Ambas intercambiaron una mirada de inteligencia e intentaron disimular el gesto de paciente resignación de sus caras.

—Quizá te cueste algo de tiempo, Ottavia, pero aprenderás que establecer esas diferencias es una tontería. Y, ahora, vámonos. Te están esperando.

Opté por callar y seguirlas fuera de la habitación, no sin sorprenderme de lo modernos que parecían los staurofílakes. Tras la puerta, comenzaba un amplio corredor vestido con tapices, sillones y mesas que daba a un patio central lleno de flores en el que se veía una hermosa fuente que lanzaba al aire grandes chorros de agua. Aunque intenté asomarme para ver el cielo, sólo pude divisar unas extrañas sombras negras a una distancia tan descomunal que no fui capaz de estimar la altura. Y entonces me di cuenta de que allí no llegaba la luz del verdadero sol, de que no había sol por ninguna parte y de que lo que fuera que nos iluminaba no era en modo alguno natural.

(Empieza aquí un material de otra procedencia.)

(** The match [m] found in [content] is the span of the section: it
    starts with the first occurrence of the heading text and runs up to
    the first place where [stop] holds, or to the end of the document. *)
Definition span_ends_at (stop : str -> bool) (content : str) (m : found) : Prop :=
  content = f_pre m ++ f_text m ++ f_post m
  /\ (forall p1 p2, f_pre m = p1 ++ p2 -> p2 <> [] ->
        startswith (p2 ++ f_text m ++ f_post m) HEADING = false)
  /\ exists body,
       f_text m = HEADING ++ body
       /\ (f_post m = [] \/ stop (f_post m) = true)
       /\ (forall b1 b2, body = b1 ++ b2 -> b2 <> [] -> stop (b2 ++ f_post m) = false).

(** Where the lazy [.*?(?=\n## |\Z)] stops in [s]. *)
Fixpoint skip_to_end (s : str) : str :=
  match s with
  | [] => []
  | _ :: t => if at_h2 s then s else skip_to_end t
  end.

(** A README whose section is followed by a level-1 heading. *)
Definition readme_with_h1 : str :=
  u "# Nexus" ++ [NL; NL] ++ HEADING ++ [NL; NL] ++ u "### 🧩 Root" ++ [NL; NL]
  ++ u "# Usage" ++ [NL; NL] ++ u "### Install" ++ [NL; NL]
  ++ u "## License" ++ [NL].

(** The characters the first step of the normalisation keeps. *)
Definition kept (U : runtime) (c : N) : bool :=
  is_word U c || is_space U c || (c =? HYPHEN).

(** A character the normalisation leaves alone once it is in a key:
    white space (which becomes a hyphen), or a word character or hyphen
    that lower-casing does not change. *)
Definition settled (U : runtime) (c : N) : bool :=
  is_space U c || (kept U c && Str.eqb (lower1 U c) [c]).

(** A character of a display name is case-stable when it is removed by
    the first step, or lowered to settled characters only. *)
Definition case_stable (U : runtime) (c : N) : bool :=
  negb (kept U c) || forallb (settled U) (lower1 U c).

(** The code points below 128. *)
Definition ascii_table : list N := map N.of_nat (List.seq 0 128).

(** The key of a display name before the variations are mapped. *)
Definition plain_key (U : runtime) (display_name : str) : str :=
  sub_plain U (spaces_pattern U) (u "-")
    (lower U (strip U (sub_plain U (special_pattern U) [] display_name))).

(** A character of a key: not white space, kept by the first step and
    unchanged by lower-casing. *)
Definition key_char (U : runtime) (c : N) : Prop :=
  is_space U c = false /\ kept U c = true /\ lower1 U c = [c].

(** The stacks with the [url] of every service forgotten. *)
Definition without_url (s : service) : service :=
  (service_name s, description s, None).

Definition without_urls (stacks : stacks_t) : stacks_t :=
  map (fun kv => (fst kv, map without_url (snd kv))) stacks.

(** Two stacks on disk and two headers in the README, for the
    consistency check. *)
Definition one_service (name : str) : list service := [ (NStr name, YStr [], None) ].

Definition disk_root_core : stacks_t :=
  [ (u "root", one_service (u "traefik")); (u "core", one_service (u "authelia")) ].

Definition headers_root_media : headers_t :=
  [ (u "🧩 Root", u "root"); (u "🎬 Media", u "media") ].

(** Two stacks that differ in the URLs of their services only. *)
Definition stacks_with_url : stacks_t :=
  [ (u "root", [ (NStr (u "whoami"), YStr (u "Identity service"),
                  Some (u "https://whoami.DOMAIN")) ]) ].

Definition stacks_without_url : stacks_t :=
  [ (u "root", [ (NStr (u "whoami"), YStr (u "Identity service"), None) ]) ].

(** A repository with one root service and a README that has the
    section with one header. *)
Definition whoami_file : compose_file :=
  {| raw := whoami_text;
     loaded := Some (YDict [ (YStr (u "services"),
                              YDict [ (YStr (u "whoami"), YDict whoami_mapping) ]) ]) |}.

Definition small_readme : str :=
  u "# Nexus" ++ [NL; NL] ++ HEADING ++ [NL; NL] ++ u "### 🧩 Root" ++ [NL; NL]
  ++ u "## License" ++ [NL].

Definition small_world : world :=
  {| readme := Some small_readme;
     root_compose := Some whoami_file;
     stacks_dir := Directory [] |}.

Definition small_readme_updated : str :=
  u "# Nexus" ++ [NL; NL] ++ HEADING ++ [NL; NL] ++ INTRO ++ [NL; NL]
  ++ u "### 🧩 Root" ++ [NL; NL] ++ u "**Whoami** - Identity service" ++ [NL]
  ++ NL :: u "## License" ++ [NL].

(** The same repository with a stack on disk that the README lacks. *)
Definition mismatched_world : world :=
  {| readme := Some small_readme;
     root_compose := Some whoami_file;
     stacks_dir :=
       Directory [ {| entry_name := u "media"; is_dir := true;
                      compose_yaml := Some plex_file |} ] |}.

(** The same repository when the description of the service has the
    two surrogates of a pair, as the YAML scalar ["\ud83c\udfac"]
    loads. *)
Definition surrogate_file : compose_file :=
  {| raw := whoami_text;
     loaded :=
       Some (YDict [ (YStr (u "services"),
                      YDict [ (YStr (u "whoami"),
                               YDict [ (YStr (u "labels"),
                                        YDict [ (YStr (u "homepage.description"),
                                                 YStr [55356; 57260]) ]) ]) ]) ]) |}.

Definition surrogate_world : world :=
  {| readme := Some small_readme;
     root_compose := Some surrogate_file;
     stacks_dir := Directory [] |}.

(** Every step of a run before the write succeeded: the services were
    collected and reported, the README was read, its headers were
    extracted, the check passed and the text to write, [updated], was
    computed. *)
Definition steps_succeeded (U : runtime) (w : world) (stacks : stacks_t)
    (stack_headers : headers_t) (updated : str) : Prop :=
  collect_and_report U w = Ret stacks
  /\ exists content,
       readme w = Some content
       /\ parse_existing_stack_headers U content = Ret stack_headers
       /\ fst (validate_stacks U stack_headers stacks) = true
       /\ updated_content U stack_headers stacks content = Ret updated.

Atravesamos otros muchos corredores parecidos al primero, con más y más patios ajardinados ornamentados con surtidores de agua de efectos casi increíbles. El sonido era relajante, como el de un riachuelo que se despeña en su camino, pero yo me estaba poniendo nerviosa porque, si me fijaba en todo cuanto me rodeaba, mil señales inquietantes me indicaban que había algo muy extraño en aquel lugar.

—¿Dónde se encuentra exactamente
Parádeisos
? —pregunté a mis silenciosas guías, que caminaban sin prisas delante de mí, asomándose de vez en cuando a los patios, arreglando el tapete de una mesa o atusándose el pelo. Una sonora carcajada fue la respuesta que obtuve.

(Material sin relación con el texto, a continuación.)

(* ===== verification/_CoqProject ===== *)
-Q . S2P
Prelude.v
Discretize.v
QTable.v
QAgent.v
Equiv.v
Persistence.v
Schedule.v
Learning.v
Driver.v
Spec.v
Shared.v
Episode.v
NNAgent.v
Train.v
Network.v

—¡Qué pregunta! —dejó escapar, regocijada, Zauditu.

—¿Dónde supones que puede estar? —se sintió obligada a añadir Haidé, con el mismo tono que emplearía para responder a un niña pequeña.

—¿En Etiopía? —aventuré.

—¿A ti qué te parece, eh? —respondió ella, como si la solución fuera tan obvia que sobrara la pregunta.

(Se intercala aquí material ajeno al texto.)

(** [np.argmax(v)]: the first index holding the maximum (the running best
    is replaced only by a strictly larger value); [ValueError] on empty. *)
Fixpoint argmax_from (xs : list Q) (i best : nat) (bv : Q) : nat :=
  match xs with
  | [] => best
  | x :: xs' =>
      if Qltb bv x then argmax_from xs' (S i) i x else argmax_from xs' (S i) best bv
  end.

Definition np_argmax (v : list Q) : outcome nat :=
  match v with
  | [] => Raise ValueError
  | x :: xs => Ret (argmax_from xs 1 0 x)
  end.

(** [l.index(x)]: the first position of [x], [ValueError] if absent. *)
Fixpoint list_index {A} `{EqDecision A} (x : A) (l : list A) : outcome nat :=
  match l with
  | [] => Raise ValueError
  | y :: l' => if decide (x = y) then Ret 0%nat else ofmap S (list_index x l')
  end.

(** ** Automation shared by the development *)

Create HintDb pyq.

(** Turn the boolean comparisons of the model into [Q] propositions. *)
Lemma Qltb_iff (x y : Q) : Qltb x y = true <-> x < y.
Proof.
  unfold Qltb. rewrite negb_true_iff.
  split; intros H.
  - apply Qnot_le_lt. intros Hle. apply Qle_bool_iff in Hle. congruence.
  - destruct (Qle_bool y x) eqn:E; [|done]. apply Qle_bool_iff in E. lra.
Qed.

Lemma Qltb_false (x y : Q) : Qltb x y = false <-> y <= x.
Proof.
  unfold Qltb. rewrite negb_false_iff. apply Qle_bool_iff.
Qed.

Lemma Qeqb_iff (x y : Q) : Qeqb x y = true <-> x == y.
Proof. apply Qeq_bool_iff. Qed.

Lemma Qeqb_false (x y : Q) : Qeqb x y = false <-> ~ x == y.
Proof.
  unfold Qeqb. split.
  - apply Qeq_bool_neq.
  - intros H. destruct (Qeq_bool x y) eqn:E; [|done]. by apply Qeq_bool_iff in E.
Qed.

(** [case_q b] splits on a boolean comparison [b] of the goal and
    records the matching [Q] fact. *)
Ltac case_q b :=
  let E := fresh "Ecmp" in
  destruct b eqn:E;
  [ first [ apply Qltb_iff in E | apply Qeqb_iff in E | apply Qle_bool_iff in E | idtac ]
  | first [ apply Qltb_false in E | apply Qeqb_false in E | idtac ] ].

(** Case on every [Qltb]/[Qeqb]/[Qle_bool] test in the goal, then close
    the arithmetic by [lra]. *)
Ltac q_cases :=
  repeat match goal with
         | |- context [Qltb ?x ?y] => case_q (Qltb x y)
         | |- context [Qeqb ?x ?y] => case_q (Qeqb x y)
         end.

(** ** Scalar lemmas *)

Lemma py_div_ok (x y : Q) : ~ y == 0 -> py_div x y = Ret (x / y).
Proof. intros H. unfold py_div. by rewrite (proj2 (Qeqb_false y 0) H). Qed.

Lemma py_div_zero (x y : Q) : y == 0 -> py_div x y = Raise ZeroDivisionError.
Proof. intros H. unfold py_div. by rewrite (proj2 (Qeqb_iff y 0) H). Qed.

Lemma np_maximum_ge_l (a b : Q) : a <= np_maximum a b.
Proof. unfold np_maximum. q_cases; lra. Qed.

Lemma np_maximum_ge_r (a b : Q) : b <= np_maximum a b.
Proof. unfold np_maximum. q_cases; lra. Qed.

Lemma np_maximum_cases (a b : Q) : np_maximum a b = a \/ np_maximum a b = b.
Proof. unfold np_maximum. destruct (Qltb a b); auto. Qed.

Lemma py_max_ge_l (a b : Q) : a <= py_max a b.
Proof. unfold py_max. q_cases; lra. Qed.

Lemma py_max_ge_r (a b : Q) : b <= py_max a b.
Proof. unfold py_max. q_cases; lra. Qed.

Lemma py_max_l (a b : Q) : b <= a -> py_max a b = a.
Proof. intros H. unfold py_max. q_cases; [lra | done]. Qed.

Lemma py_max_r (a b : Q) : a < b -> py_max a b = b.
Proof. intros H. unfold py_max. q_cases; [done | lra]. Qed.

(** [py_max] is the mathematical maximum (up to [==]). *)
Lemma py_max_lub (a b c : Q) : a <= c -> b <= c -> py_max a b <= c.
Proof. unfold py_max. q_cases; lra. Qed.

Lemma np_clip_bounds (a lo hi : Q) : lo <= hi -> lo <= np_clip a lo hi <= hi.
Proof. unfold np_clip, np_minimum, np_maximum. q_cases; lra. Qed.

(** On a non-negative float, [int] is the floor. *)
Lemma py_int_nonneg (q : Q) : 0 <= q -> py_int q = Qfloor q.
Proof. intros H. unfold py_int. by rewrite (proj2 (Qle_bool_iff 0 q) H). Qed.

#[export] Hint Resolve np_maximum_ge_l np_maximum_ge_r py_max_ge_l py_max_ge_r : pyq.

(** ** Vector and list lemmas *)

Lemma py_getitem_ok {A} (v : list A) i x : v !! i = Some x -> py_getitem v i = Ret x.
Proof. intros H. unfold py_getitem. by rewrite H. Qed.

Lemma py_getitem_lt {A} (v : list A) i : (i < length v)%nat -> exists x, py_getitem v i = Ret x /\ v !! i = Some x.
Proof.
  intros H. destruct (lookup_lt_is_Some_2 v i H) as [x Hx].
  exists x. by rewrite (py_getitem_ok v i x Hx).
Qed.

Lemma np_setitem_ok (v : list Q) i x : (i < length v)%nat -> np_setitem v i x = Ret (<[i:=x]> v).
Proof. intros H. unfold np_setitem. by rewrite decide_True. Qed.

Lemma np_zeros_length n : length (np_zeros n) = n.
Proof. apply length_replicate. Qed.

(** The invariant of the [np.argmax] scan: after reading the prefix [p],
    [best] holds a maximum of [p] and every earlier element is smaller. *)
Definition argmax_inv (p : list Q) (best : nat) (bv : Q) : Prop :=
  p !! best = Some bv /\
  (forall j x, p !! j = Some x -> x <= bv) /\
  (forall j x, (j < best)%nat -> p !! j = Some x -> x < bv).

Lemma argmax_inv_snoc (p : list Q) best bv x :
  argmax_inv p best bv ->
  if Qltb bv x then argmax_inv (p ++ [x]) (length p) x else argmax_inv (p ++ [x]) best bv.
Proof.
  intros (Hb & Hle & Hlt). pose proof (lookup_lt_Some _ _ _ Hb) as Hbl.
  case_q (Qltb bv x); repeat split.
  - apply lookup_snoc_Some. by right.
  - intros j y [[_ Hj] | [_ <-]]%lookup_snoc_Some; [|lra].
    specialize (Hle j y Hj). lra.
  - intros j y Hj [[_ Hy] | [-> _]]%lookup_snoc_Some; [|lia].
    specialize (Hle j y Hy). lra.
  - apply lookup_snoc_Some. left. split; [lia | done].
  - intros j y [[_ Hj] | [_ <-]]%lookup_snoc_Some; [by eauto | lra].
  - intros j y Hj [[_ Hy] | [-> _]]%lookup_snoc_Some; [by eauto | lia].
Qed.

Lemma argmax_from_inv (xs p : list Q) best bv :
  argmax_inv p best bv ->
  exists m, argmax_inv (p ++ xs) (argmax_from xs (length p) best bv) m.
Proof.
  revert p best bv. induction xs as [|x xs IH]; intros p best bv Hinv; simpl.
  - exists bv. by rewrite app_nil_r.
  - pose proof (argmax_inv_snoc p best bv x Hinv) as Hs.
    replace (S (length p)) with (length (p ++ [x])) by (rewrite length_app; simpl; lia).
    replace (p ++ x :: xs) with ((p ++ [x]) ++ xs) by by rewrite <- app_assoc.
    destruct (Qltb bv x); by apply IH.
Qed.

(** [np.argmax] returns the lowest index of a maximal element. *)
Lemma np_argmax_spec (v : list Q) :
  v <> [] -> exists i m, np_argmax v = Ret i /\ argmax_inv v i m.
Proof.
  destruct v as [|x xs]; [done|]. intros _.
  destruct (argmax_from_inv xs [x] 0 x) as [m Hm].
  - split; [done|]. split; [|intros j y Hj; lia].
    intros j y Hj. apply list_lookup_singleton_Some in Hj as [_ ->]. lra.
  - exists (argmax_from xs 1 0 x), m. by split.
Qed.

Lemma np_argmax_lt (v : list Q) i : np_argmax v = Ret i -> (i < length v)%nat.
Proof.
  intros Hi. destruct v as [|x xs]; [done|].
  destruct (np_argmax_spec (x :: xs)) as (i' & m & Hi' & Hb & _); [done|].
  rewrite Hi in Hi'. injection Hi' as ->. by eapply lookup_lt_Some.
Qed.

Mis guías y maestras se detuvieron frente a unas puertas de impresionante tamaño y de más impresionante factura que abrieron de par en par sin la menor consideración. Al otro lado, una sala enorme, tan profusamente decorada como todo lo que había visto hasta entonces en aquel
basíleion
, exhibía en su centro una colosal mesa circular que trajo a mi memoria la leyenda de la tabla redonda del rey Arturo.